Percebe-se que as falas dos pais e dos filhos são próximas umas as outras. Neste caso, podemos afirmar que as percepções dos adolescentes advêm da formação familiar.

Com relação às experiências de trabalho, pode-se afirmar que dentre os adolescentes que já trabalharam, uma parte gostaria de continuar trabalhando e outra não. Alguns gostariam de continuar trabalhando em função da remuneração e da independência que adquiriram. Já os que não gostariam de trabalhar na idade em que estão é em função do trabalho ser “pesado” e “cansativo”.

A: O que você acha de trabalhar? J. R.: Ah, não gosto.

A: Por quê?

J. R.: Eu acho ruim ficar carregando tijolo. Depois as costas ficam doendo (José

Roberto, 13 anos, filho de Vitória Maria e Alberto, primeira entrevista).

Porque antes eu trabalhava e estava me dando dor de cabeça, então eu não estava conseguindo me concentrar na aula (...). Trabalhava com a moça da igreja, ajudava ela porque ela cuidava de criança, então eu ia lá ajudar ela (Kelly, 13 anos, filha de Vera, primeira entrevista).

No começo eu fiquei um pouco cansado acho que porque eu não estava acostumado, mas depois me acostumei (...) Aí ele [pai] não quis mais que eu trabalhasse, porque se eu perdesse aula... (...). [Durante um tempo, Fábio trabalhou com sua tia em uma loja de roupas] Eu achava muito interessante, porque assim, você conhecia mais pessoas. Elas chegavam para comprar e eu cumprimentava elas, me apresentava (...) [Atualmente Fábio somente estuda e não está à procura de um novo emprego] Porque agora fica difícil. No período da tarde os professores passam muita lição e muito trabalho [escolar]. Aí tem que ir na escola ou então na Unicamp, na biblioteca. Tem muita coisa para estudar, tem muita prova.
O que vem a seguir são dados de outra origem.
(** C9.  With [max_seconds] given as [None] or [0], [start_recording]
    leaves [self.max_seconds] as it was; on a new recorder that is 300, so
    that the test of the loop, [current_time > self.max_seconds], is false
    for every elapsed time up to 300 seconds.  A non-zero argument is
    stored (when the call is not rejected). *)
Theorem C9_falsy_max_seconds_keeps_limit (s : state) (arg : option Z)
    (callback_fn level_callback_arg : option callback)
    (sr ch ck : Z) (w : world) :
  arg = None \/ arg = Some 0%Z ->
  max_seconds
    (self (snd (start_recording arg callback_fn level_callback_arg s)))
    = max_seconds (self s) /\
  max_seconds
    (self (snd (start_recording arg callback_fn level_callback_arg
                  (__init__ sr ch ck w))))
    = 300%Z /\
  (forall t : Q,
     (t <= 300)%Q ->
     exceeds t
       (max_seconds
          (self (snd (start_recording arg callback_fn level_callback_arg
                        (__init__ sr ch ck w)))))
     = false) /\
  (forall n : Z,
     n <> 0%Z -> is_recording (self s) = false ->
     max_seconds
       (self (snd (start_recording (Some n) callback_fn level_callback_arg s)))
     = n).
Proof.
  intros Harg.
  assert (Hkeep : forall s0,
    max_seconds
      (self (snd (start_recording arg callback_fn level_callback_arg s0)))
    = max_seconds (self s0)).
  { intros s0. rewrite start_recording_max_seconds.
    destruct Harg as [-> | ->]; cbn [truthy]; now rewrite andb_false_r. }
  destruct (init_fields sr ch ck w) as (H300 & _).
  split; [apply Hkeep |].
  split; [now rewrite Hkeep |].
  split.
  - intros t Ht. rewrite Hkeep, H300. now apply exceeds_within.
  - intros n Hn Hrec. rewrite start_recording_max_seconds, Hrec.
    cbn [truthy negb andb default].
    destruct (Z.eqb_spec n 0); [contradiction | reflexivity].
Qed.

Lemma C9_falsy_max_seconds_keeps_limit_witness :
  (Some 0%Z = None \/ Some 0%Z = Some 0%Z) /\
  max_seconds (self (snd (start_recording (Some 0%Z) None None fresh_recorder)))
    = max_seconds (self fresh_recorder) /\
  max_seconds
    (self (snd (start_recording (Some 0%Z) None None
                  (__init__ 16000 1 1024 (fresh_world all_good ticking_clock)))))
    = 300%Z /\
  (forall t : Q,
     (t <= 300)%Q ->
     exceeds t
       (max_seconds
          (self (snd (start_recording (Some 0%Z) None None
                        (__init__ 16000 1 1024
                           (fresh_world all_good ticking_clock))))))
     = false) /\
  (forall n : Z,
     n <> 0%Z -> is_recording (self fresh_recorder) = false ->
     max_seconds
       (self (snd (start_recording (Some n) None None fresh_recorder)))
     = n).
Proof.
  split.
  - right. reflexivity.
  - apply (C9_falsy_max_seconds_keeps_limit fresh_recorder (Some 0%Z)
             None None 16000 1 1024 (fresh_world all_good ticking_clock)).
    right. reflexivity.
Defined.

(** A recording started with [max_seconds=0] goes on: after the first two
    steps of its reader, two seconds after its start, the flag is still
    set, two frames are captured and the reader is in its loop. *)
Example start_with_zero_goes_on :
  let s := run [StartRecording (Some 0%Z) None None;
                ThreadStep 0; ThreadStep 0] ticking_recorder in
  is_recording (self s) = true /\
  length (frames (self s)) = 2 /\
  th_pc <$> threads s !! 0 = Some Loop.
Proof. vm_compute. repeat split; reflexivity. Qed.

(** C10.  When [self.pyaudio.open] raises in [start_recording] (called
    while not recording), the call returns [False], the frames of the
    session before are gone, the flag is clear, and [save_wav] then
    returns [False] without touching anything. *)
Theorem C10_failed_open_discards_frames (s : state) (arg : option Z)
    (callback_fn level_callback_arg : option callback) (file_path : string) :
  is_recording (self s) = false ->
  open_raises s = true ->
  fst (start_recording arg callback_fn level_callback_arg s) = Returns false /\
  frames (self (snd (start_recording arg callback_fn level_callback_arg s)))
    = [] /\
  is_recording
    (self (snd (start_recording arg callback_fn level_callback_arg s)))
    = false /\
  save_wav file_path
    (snd (start_recording arg callback_fn level_callback_arg s))
  = (Returns false,
     snd (start_recording arg callback_fn level_callback_arg s)).
Proof.
  intros Hrec Hopen.
  assert (H : fst (start_recording arg callback_fn level_callback_arg s)
              = Returns false /\
              frames (self (snd (start_recording arg callback_fn
                                   level_callback_arg s))) = [] /\
              is_recording (self (snd (start_recording arg callback_fn
                                         level_callback_arg s))) = false).
  { destruct s as [me w ts]. destruct me, w. run_method. subst.
    split_hyps; split_cases; try congruence; repeat split; reflexivity. }
  destruct H as (H1 & H2 & H3).
  split; [exact H1 |]. split; [exact H2 |]. split; [exact H3 |].
  now apply save_wav_no_frames.
Qed.

Lemma C10_failed_open_discards_frames_witness :
  is_recording (self recorder_with_frame) = false /\
  open_raises recorder_with_frame = true /\
  frames (self recorder_with_frame) = [[x00; x00]] /\
  fst (start_recording None None None recorder_with_frame) = Returns false /\
  frames (self (snd (start_recording None None None recorder_with_frame)))
    = [] /\
  is_recording
    (self (snd (start_recording None None None recorder_with_frame)))
    = false /\
  save_wav "out.wav" (snd (start_recording None None None recorder_with_frame))
  = (Returns false, snd (start_recording None None None recorder_with_frame)).
Proof.
  split; [reflexivity |]. split; [reflexivity |]. split; [reflexivity |].
  apply (C10_failed_open_discards_frames recorder_with_frame None None None
           "out.wav"); reflexivity.
Defined.

(** When the format can be declared and the three calls of the [wave]
    module succeed, [save_wav] returns [True] and the file is the
    container of the frames. *)
Lemma save_wav_success (s : state) (file_path : string) :
  frames (self s) <> [] ->
  wav_format_ok s = true ->
  writes_succeed s = true ->
  exists s',
    save_wav file_path s = (Returns true, s') /\
    fs (env s') =
      <[file_path := Wav {| wav_nchannels := channels (self s);
                            wav_sampwidth := 2;
                            wav_framerate := sample_rate (self s);
                            wav_payload := concat (frames (self s)) |}]>
        (fs (env s)) /\
    self s' = self s.
Proof.
  intros Hne Hfmt Hio.
  unfold writes_succeed in Hio.
  apply andb_prop in Hio as [Hio H2]. apply andb_prop in Hio as [H0 H1].
  apply succeeds_good in H0 as [d0 H0], H1 as [d1 H1], H2 as [d2 H2].
  unfold wav_format_ok in Hfmt.
  apply andb_prop in Hfmt as [Hfmt Hfits].
  apply andb_prop in Hfmt as [Hch Hsr].
  apply Z.leb_le in Hch. apply Z.ltb_lt in Hsr.
  destruct s as [me w ts]. destruct me as [sr ch ck pa st fr rec th mx lv], w.
  cbn [self env frames channels sample_rate oracle cursor fs] in *.
  replace (cursor0 + 0) with cursor0 in H0 by lia.
  replace (cursor0 + 1) with (S cursor0) in H1 by lia.
  replace (cursor0 + 2) with (S (S cursor0)) in H2 by lia.
  destruct fr as [| f fr]; [congruence |].
  assert (Hch' : (ch <? 1)%Z = false) by (apply Z.ltb_ge; lia).
  assert (Hsr' : (sr <=? 0)%Z = false) by (apply Z.leb_gt; lia).
  eexists. split; [| split].
  - unfold save_wav. change (setsampwidth 2) with (@ret Z 2%Z).
    run_method. rewrite H0. run_method. rewrite Hch'. run_method.
    rewrite Hsr'. run_method. rewrite Hfits. run_method.
    rewrite H1. run_method. rewrite H2. run_method.
    reflexivity.
  - run_method. apply insert_insert_eq.
  - reflexivity.
Qed.

(** In every other case with a frame captured, [save_wav] returns
    [False]: it never raises. *)
Lemma save_wav_failure (s : state) (file_path : string) :
  frames (self s) <> [] ->
  wav_format_ok s && writes_succeed s = false ->
  fst (save_wav file_path s) = Returns false.
Proof.
  intros Hne H.
  unfold wav_format_ok, writes_succeed, succeeds in H.
  destruct s as [me w ts]. destruct me as [sr ch ck pa st fr rec th mx lv], w.
  cbn [self env frames channels sample_rate oracle cursor fs] in *.
  replace (cursor0 + 0) with cursor0 in H by lia.
  replace (cursor0 + 1) with (S cursor0) in H by lia.
  replace (cursor0 + 2) with (S (S cursor0)) in H by lia.
  rewrite (Z.leb_antisym ch 1), (Z.ltb_antisym sr 0) in H.
  destruct fr as [| f fr]; [congruence |].
  unfold save_wav. change (setsampwidth 2) with (@ret Z 2%Z).
  repeat step. all: run_method.
  all: first [reflexivity | discriminate H].
Qed.

(** C3, as the code has it.  With at least one frame captured:
    when the channel count and the sample rate can be declared in a WAV
    header and [wave.open], [writeframes] and [close] all succeed,
    [save_wav] returns [True] and the file at the path is the WAV
    container that declares the configured channel count, 2 bytes (16
    bits) per sample and the configured sample rate, with the frames
    concatenated in capture order as its payload; the payload is as long
    as the frames together, and the recorder is unchanged.  In every other
    case [save_wav] returns [False]. *)
Theorem C3_save_wav_writes_frames (s : state) (file_path : string) :
  frames (self s) <> [] ->
  (wav_format_ok s = true ->
   writes_succeed s = true ->
   exists s',
     save_wav file_path s = (Returns true, s') /\
     fs (env s') =
       <[file_path := Wav {| wav_nchannels := channels (self s);
                             wav_sampwidth := 2;
                             wav_framerate := sample_rate (self s);
                             wav_payload := concat (frames (self s)) |}]>
         (fs (env s)) /\
     length (concat (frames (self s)))
       = list_sum (map (@length byte) (frames (self s))) /\
     self s' = self s) /\
  (wav_format_ok s && writes_succeed s = false ->
   fst (save_wav file_path s) = Returns false).
Proof.
  intros Hne. split.
  - intros Hfmt Hio.
    destruct (save_wav_success s file_path Hne Hfmt Hio)
      as (s' & Hs & Hfs & Hself).
    exists s'. split; [exact Hs |]. split; [exact Hfs |].
    split; [apply length_concat | exact Hself].
  - now apply save_wav_failure.
Qed.

Lemma C3_save_wav_writes_frames_witness :
  frames (self recorded) <> [] /\
  (wav_format_ok recorded = true ->
   writes_succeed recorded = true ->
   exists s',
     save_wav "out.wav" recorded = (Returns true, s') /\
     fs (env s') =
       <["out.wav" := Wav {| wav_nchannels := channels (self recorded);
                             wav_sampwidth := 2;
                             wav_framerate := sample_rate (self recorded);
                             wav_payload := concat (frames (self recorded)) |}]>
         (fs (env recorded)) /\
     length (concat (frames (self recorded)))
       = list_sum (map (@length byte) (frames (self recorded))) /\
     self s' = self recorded) /\
  (wav_format_ok recorded && writes_succeed recorded = false ->
   fst (save_wav "out.wav" recorded) = Returns false).
Proof.
  split; [discriminate |].
  apply (C3_save_wav_writes_frames recorded "out.wav").
  discriminate.
Defined.
(** * Barcode-Scanner-API: the product-details handler of [app.py]

    A shallow embedding of [fetch_from_gemini] and of the two routes that
    call it.  The two collaborators the handler does not define itself,
    the generation service ([client.models.generate_content]) and the JSON
    decoder ([json.loads]), are parameters of the handler; a reference
    decoder ([Json.loads]) is supplied to run the handler on concrete
    replies.  The handler is written in a small writer/exception monad
    whose log records, in order, the calls the handler makes. *)

From Stdlib Require Import ZArith String Ascii Lia.
From Stdlib Require Import QArith.QArith_base.
From stdpp Require Import base option list gmap strings.

Set Warnings "-register-all".
Local Open Scope string_scope.
Local Open Scope Z_scope.

(** ** Python strings *)

Module Py.

(** The double quote and the line feed, written by their codes. *)
Definition dquote : ascii := "034"%char.
Definition newline : ascii := "010"%char.

(** [quoted s] is [s] between two double quotes. *)
Definition quoted (s : string) : string :=
  String dquote (s +:+ String dquote "").

(** [c in s] for a one-character [c]. *)
Fixpoint occurs (c : ascii) (s : string) : bool :=
  match s with
  | EmptyString => false
  | String a s' => if Ascii.eqb a c then true else occurs c s'
  end.

(** [s.find(c)]: the lowest index at which [c] occurs, [-1] if none. *)
Fixpoint find_from (s : string) (c : ascii) (i : Z) : Z :=
  match s with
  | EmptyString => -1
  | String a s' => if Ascii.eqb a c then i else find_from s' c (i + 1)
  end.

Definition find (s : string) (c : ascii) : Z := find_from s c 0.

(** [s.rfind(c)]: the highest index at which [c] occurs, [-1] if none. *)
Fixpoint rfind_from (s : string) (c : ascii) (i best : Z) : Z :=
  match s with
  | EmptyString => best
  | String a s' => rfind_from s' c (i + 1) (if Ascii.eqb a c then i else best)
  end.

Definition rfind (s : string) (c : ascii) : Z := rfind_from s c 0 (-1).

(** A slice bound: a negative bound counts from the end, and every bound
    is clamped to the string. *)
Definition clamp (len i : Z) : Z :=
  if i <? 0 then Z.max 0 (i + len) else Z.min i len.

(** [s[start:stop]]. *)
Definition slice (s : string) (start stop : Z) : string :=
  let len := Z.of_nat (String.length s) in
  let lo := clamp len start in
  let hi := clamp len stop in
  if lo <? hi then substring (Z.to_nat lo) (Z.to_nat (hi - lo)) s else "".

(** [str(b)] for a bool, as an f-string renders it. *)
Definition str_of_bool (b : bool) : string := if b then "True" else "False".

(** Truth value of an optional string: [None] and [""] are false. *)
Definition truthy (o : option string) : bool :=
  match o with
  | None => false
  | Some EmptyString => false
  | Some (String _ _) => true
  end.

(** [needle in s] for strings, as a proposition. *)
Definition contains (s needle : string) : Prop :=
  ∃ before after, s = before +:+ needle +:+ after.

End Py.

(** ** JSON values, as [json.loads] builds them

    A number is kept as its lexeme; an object is a finite map, so a
    repeated key keeps its last value, as a Python dict does. *)

Inductive json :=
| JNull
| JBool (b : bool)
| JNum (lexeme : string)
| JStr (s : string)
| JArr (items : list json)
| JObj (members : gmap string json).

(** ** The types of the generation library the handler reads or builds *)

Inductive GoogleSearch := GoogleSearch_new.

Record Tool := { google_search : option GoogleSearch }.

Record GenerateContentConfig := {
  tools : option (list Tool);
  temperature : Q
}.

Record GroundingChunkWeb := {
  uri : option string;
  title : option string
}.

(** An attribute of an object: [hasattr] tells the two cases apart. *)
Inductive attribute (A : Type) :=
| Absent
| Present (a : A).
Arguments Absent {A}.
Arguments Present {A} a.

Record GroundingChunk := { web : attribute (option GroundingChunkWeb) }.
(** * Distribution tooling for Helm: image lock transfer engine

    A shallow embedding of the Go sources
      - chartutils/options.go  (Configuration, PullImages, PushImages, ...)
      - cmd/dt/pull.go         (pullChartImages, compressChart)
      - cmd/dt/wrap.go         (wrapChart, resolveInputChartPath)
      - internal/testutil/testutil.go (ReadRemoteImageManifest)

    Go functions that perform I/O become state-passing functions over a
    [World] (file system, logical clock, event trace).  The registry, the
    file system faults and the cancellation instant are oracles indexed by
    the logical clock, so that transient failures and asynchronous
    cancellation can be expressed.  A Go [error] is a value of type [error];
    a run-time panic is the third outcome [Panic]. *)

From Stdlib Require Import ZArith List String Lia.
From stdpp Require Import gmap strings list.

Set Warnings "-register-all".
Local Open Scope Z_scope.
Local Open Scope string_scope.

(** ** Go error values *)

(** [Errorf format args] is the value built by [fmt.Errorf(format, args...)];
    the verb [%w] or [%v] applied to an error keeps the cause as an argument.
    [LibError] is an error produced inside an external library.
    [Join] is the value built by [errors.Join].
    [LoggedError] is a [*log.LoggedError], an error that was already shown
    to the user. *)
Inductive error : Type :=
| Errorf (format : string) (args : list fmt_arg)
| LibError (msg : string)
| Join (errs : list error)
| LoggedError (e : error)
with fmt_arg : Type :=
| AStr (s : string)
| AInt (n : Z)
| AErr (e : error).

(** [errors.Join(a, b)] where [a] may be the nil error and [b] is not. *)
Definition errors_Join (a : option error) (b : error) : option error :=
  match a with
  | None => Some (Join [b])
  | Some a' => Some (Join [a'; b])
  end.

(** ** Registry objects (go-containerregistry, package v1) *)

Record Platform := {
  OS : string;
  Architecture : string;
  Variant : string;
}.

(** [v1.Descriptor]: one entry of a manifest list. *)
Record Descriptor := {
  MediaType : string;
  Digest : string;
  DescPlatform : option Platform;
  Annotations : gmap string string;
}.

(** What the engine observes of a [v1.Image]: the results of
    [partial.Descriptor(img)] and of [img.ConfigFile()] followed by
    [cf.Platform()]. *)
Record Image := {
  imageId : string;
  partial_Descriptor : error + Descriptor;
  ConfigFile_Platform : error + option Platform;
}.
Então de manhã eu não tenho tempo para trabalhar (Fábio, 12 anos, filho de Dalva e Nilton, primeira entrevista).

Recorrendo a um conceito de socialização, baseado em Durkheim, Berger e Luckman, segundo o qual as práticas dos indivíduos são decorrentes dos processos de interiorização dos significados que o grupo a qual pertence atribui ao mundo, esta pesquisa mostra que o trabalho só se torna algo segundo a definição dada pelo dicionário3 (que representa uma definição “aceita” por grande parte da população brasileira), quando este significado é próprio e pertinente ao meio em que se vive.

3 Segundo o dicionário Michaelis, trabalho significa: 1. Ato ou efeito de trabalhar. 2. Exercício material ou

intelectual para fazer ou conseguir alguma coisa; ocupação em alguma obra ou ministério. 3. Esforço, labutação, lida, luta. 4. Aplicação da atividade humana a qualquer exercício de caráter físico ou intelectual, etc.

Nesse sentido, trabalhou-se a categoria “percepções de trabalho” como sendo a opinião dos adolescentes sobre o que é o trabalho e o que este representa para eles. A participação da família nas percepções que os adolescentes constroem sobre o trabalho pode ser considerada uma marca neste processo. A influência familiar nas percepções está associada à história de vida dos pais, que acabam sendo referência aos adolescentes em sua maneira de pensar o assunto, ao menos num primeiro momento.